Generate dummy data that is roughly 50MB in size and store it in a Pandas DataFrame.

import time

import pandas as pd
import numpy as np

df = pd.DataFrame(np.random.randn(10000, 250))

Compression tests

  1. Compress the data and record the compression time for each format.
compression_formats = ["csv", "gz", "bz2", "zip", "xz"]

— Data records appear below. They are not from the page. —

(* ===== verification/PipelineTrace.v ===== *)
(** * What the pipeline asks of the outside world

    Statements leave the trace alone ([quiet]); the stages of [run] then have
    traces of a fixed shape, whatever statements fail and whatever the world
    answers. *)

From S2P Require Import Prelude GoLib Errors Postgres Sql DeployModel DeploymentRepo DeploymentFacts DeployStore Outside ControlPlane Health Pipeline.

Section quiet.
Context {W : Type} `{Wo : World W} `{D : Driver} `{So : Sorter} `{J : Jsonb}.

(** The trace so far. *)
Definition traced (t : list request) (st : deploydb W) : Prop := trace st = t.

(** A computation that asks nothing. *)
Definition quiet {A} (m : db (deploydb W) A) : Prop := ∀ t, preserves (traced t) m.

Lemma quiet_bind {A B} (m : db (deploydb W) A) (k : A → db (deploydb W) B) :
  quiet m → (∀ a, quiet (k a)) → quiet (m ≫= k).
Proof. intros Hm Hk t. apply preserves_bind; [done|]. intros a. apply Hk. Qed.

Lemma quiet_query {A} (f : deploydb W → result error A * deploydb W) :
  (∀ st, trace (f st).2 = trace st) → quiet (query f).
Proof. intros Hf t. apply preserves_query. intros s Hs. unfold traced in *. by rewrite Hf. Qed.

Lemma quiet_exec {A} (f : deploydb W → A * deploydb W) :
  (∀ st, trace (f st).2 = trace st) → quiet (exec f).
Proof. intros Hf t. apply preserves_exec. intros s Hs. unfold traced in *. by rewrite Hf. Qed.

Lemma quiet_ret {A} (a : A) : quiet (mret a).
Proof. by intros t st fs. Qed.
Lemma quiet_fail {A} e : quiet (fail (A := A) e).
Proof. by intros t st fs. Qed.
Lemma quiet_fail_with {A} e : quiet (fail_with (A := A) e).
Proof. by intros t st fs. Qed.
Lemma quiet_of_result {A} (r : result error A) : quiet (of_result r).
Proof. by intros t st fs. Qed.
Lemma quiet_attempt {A} (m : db (deploydb W) A) : quiet m → quiet (attempt m).
Proof. intros Hm t. by apply preserves_attempt. Qed.
Lemma quiet_ignore {A} (m : db (deploydb W) A) : quiet m → quiet (ignore m).
Proof. intros Hm t. by apply preserves_ignore. Qed.
Lemma quiet_translate {A} msg (m : db (deploydb W) A) : quiet m → quiet (translate msg m).
Proof. intros Hm t. by apply preserves_translate. Qed.
Lemma quiet_on_error {A} g (m : db (deploydb W) A) : quiet m → quiet (on_error g m).
Proof. intros Hm t. by apply preserves_on_error. Qed.
Lemma quiet_Transact {A} (m : db (deploydb W) A) : quiet m → quiet (Transact m).
Proof. intros Hm t. by apply preserves_Transact. Qed.

Lemma quiet_ask {A} (op : W → A * W) : quiet (ask op (λ _, [])).
Proof.
  intros t st fs H. unfold ask, tables_of, traced in *. destruct (op (outside st)).
  simpl. by rewrite app_nil_r.
Qed.

Lemma quiet_ask_result {A} (op : W → result error A * W) : quiet (ask_result op (λ _, [])).
Proof. apply quiet_bind; [apply quiet_ask|]. intros a. apply quiet_of_result. Qed.

Lemma quiet_Register dep c : quiet (Register dep c).
Proof. intros t st fs H. unfold Register, tables_of. by case_match. Qed.
Lemma quiet_Unregister dep : quiet (Unregister dep).
Proof. by intros t st fs H. Qed.
End quiet.

Create HintDb quiet.
#[export] Hint Resolve quiet_ret quiet_fail quiet_fail_with quiet_of_result quiet_attempt quiet_ignore
  quiet_translate quiet_on_error quiet_Transact quiet_ask quiet_ask_result quiet_Register
  quiet_Unregister : quiet.
(** ** A simulated environment

    The clock, one second later at every reading, and the count of the
    identifiers drawn. *)
Definition sim : Type := Z * Z.

Definition sim_environment : Environment sim := {|
  read_clock := λ w, (w.1, (w.1 + Second, w.2));
  fresh_id := λ w, ("id-" +:+ pretty w.2, (w.1, w.2 + 1));
|}.

Definition ops_start (now : Time) : opsdb sim :=
  mkOps (now, 0) [] (seed_plans now) [] [] [] [] [] [] [] [] [] [] [] [] [] [].

(** Conversions that round the exact value half away from zero. *)
Definition scaled (scale : Z) (m : positive) (e : Z) : Z :=
  if 0 <=? e then Zpos m * 2 ^ e * 10 ^ scale
  else let d := 2 ^ (- e) in (2 * Zpos m * 10 ^ scale + d) / (2 * d).

Definition exact_decimal : Decimal := {|
  to_numeric precision scale x :=
    match x with
    | S754_nan => Some None
    | S754_infinity _ => None
    | S754_zero _ => Some (Some 0)
    | S754_finite sign m e =>
        let v := scaled scale m e in
        if v <? 10 ^ precision then Some (Some ((if sign then - v else v) * 10 ^ (6 - scale))) else None
    end;
  of_numeric x := match x with Some z => fdiv (f64_of_Z z) (f64_of_Z 1000000) | None => S754_nan end;
|}.

(** What the services expect of the environment: the clock does not run
    backwards, and an identifier drawn is none that was issued before. *)
Class EnvironmentLaws (W : Type) `{En : Environment W} := {
  time_of : W → Time;
  issued : W → string → Prop;
  read_clock_spec w : time_of w ≤ (read_clock w).1 ≤ time_of (read_clock w).2
                      ∧ ∀ id, issued (read_clock w).2 id ↔ issued w id;
  fresh_id_spec w : time_of w ≤ time_of (fresh_id w).2 ∧ (fresh_id w).1 ≠ "" ∧ ¬ issued w (fresh_id w).1
                    ∧ ∀ id, issued (fresh_id w).2 id ↔ id = (fresh_id w).1 ∨ issued w id;
}.

#[export] Instance sim_laws : EnvironmentLaws sim (En := sim_environment).
Proof.
  refine {| time_of := fst; issued := λ w id, ∃ n, n < w.2 ∧ id = "id-" +:+ pretty n |}.
  - intros [t n]. simpl. unfold Second. split; [lia|done].
  - intros [t n]. simpl. split; [lia|]. split; [done|]. split.
    + intros (k & Hk & E). apply (inj (String.append "id-")), (inj (pretty (A := Z))) in E. lia.
    + intros id. split.
      * intros (k & Hk & ->). destruct (decide (k = n)) as [->|]; [by left|right; exists k; split; [lia|done]].
      * intros [->|(k & Hk & ->)]; [exists n|exists k]; (split; [lia|done]).
Defined.

(** A reading of the clock lies between the times before and after it. *)
Lemma wp_time_now_law `{L : EnvironmentLaws W} (Q : Time → opsdb W → Prop) E s :
  (∀ t w, time_of (env s) ≤ t ≤ time_of w → Q t (set_env w s)) → wp time_now Q E s.
Proof.
  intros H fs. unfold time_now. pose proof (read_clock_spec (env s)) as [Ht _].
  destruct (read_clock (env s)) as [t w]. by apply H.
Qed.

Lemma time_of_fresh `{L : EnvironmentLaws W} (w : W) : time_of w ≤ time_of (fresh_id w).2.
Proof. apply fresh_id_spec. Qed.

for fmt in compression_formats:
    t1 = time.perf_counter()
    df.to_csv(f"csv.{fmt}", compression="infer")
    print(f"Saved {fmt} in {round(time.perf_counter()-t1, 2)} seconds.")
Saved csv in 2.59 seconds.
Saved gz in 6.94 seconds.
Saved bz2 in 5.67 seconds.
Saved zip in 5.3 seconds.
Saved xz in 54.73 seconds.
  1. Compare compressed file sizes using the terminal.
! ls -lh *.{csv,gz,bz2,zip,xz}
-rw-r--r-- 1 jverster jverster 19M Jul  8 11:09 csv.bz2
-rw-r--r-- 1 jverster jverster 47M Jul  8 11:09 csv.csv
-rw-r--r-- 1 jverster jverster 22M Jul  8 11:09 csv.gz
-rw-r--r-- 1 jverster jverster 21M Jul  8 11:10 csv.xz
-rw-r--r-- 1 jverster jverster 22M Jul  8 11:09 csv.zip
  1. Finally, decompress the data and record decompression times.
for fmt in compression_formats:
    t1 = time.perf_counter()
    pd.read_csv(f"csv.{fmt}")
    print(f"Read {fmt} in {round(time.perf_counter()-t1, 2)} seconds.")
Read csv in 0.47 seconds.
Read gz in 0.73 seconds.
Read bz2 in 2.46 seconds.
Read zip in 0.68 seconds.
Read xz in 1.47 seconds.

Results summary

Top three results for each category are as follows:

Compression time:

  1. zip (5.3 seconds)
  2. bz2 (5.67 seconds)
  3. gz (6.94 seconds)

Compression rate:

  1. bz2 (19 MB)
  2. xz (21 MB)
  3. zip and gz (22 MB)

Loading time:

  1. zip (0.68 seconds)
  2. gz (0.73 seconds)
  3. xz (1.47 seconds)

Conclusion

Best overall results:

  1. "zip" has excellent compression rates with the fastest compression and loading times.
  2. "gz" offers similar compression rates to zip but with slower compression times.
  3. "bz2" offer the best compression rates but is slow to load.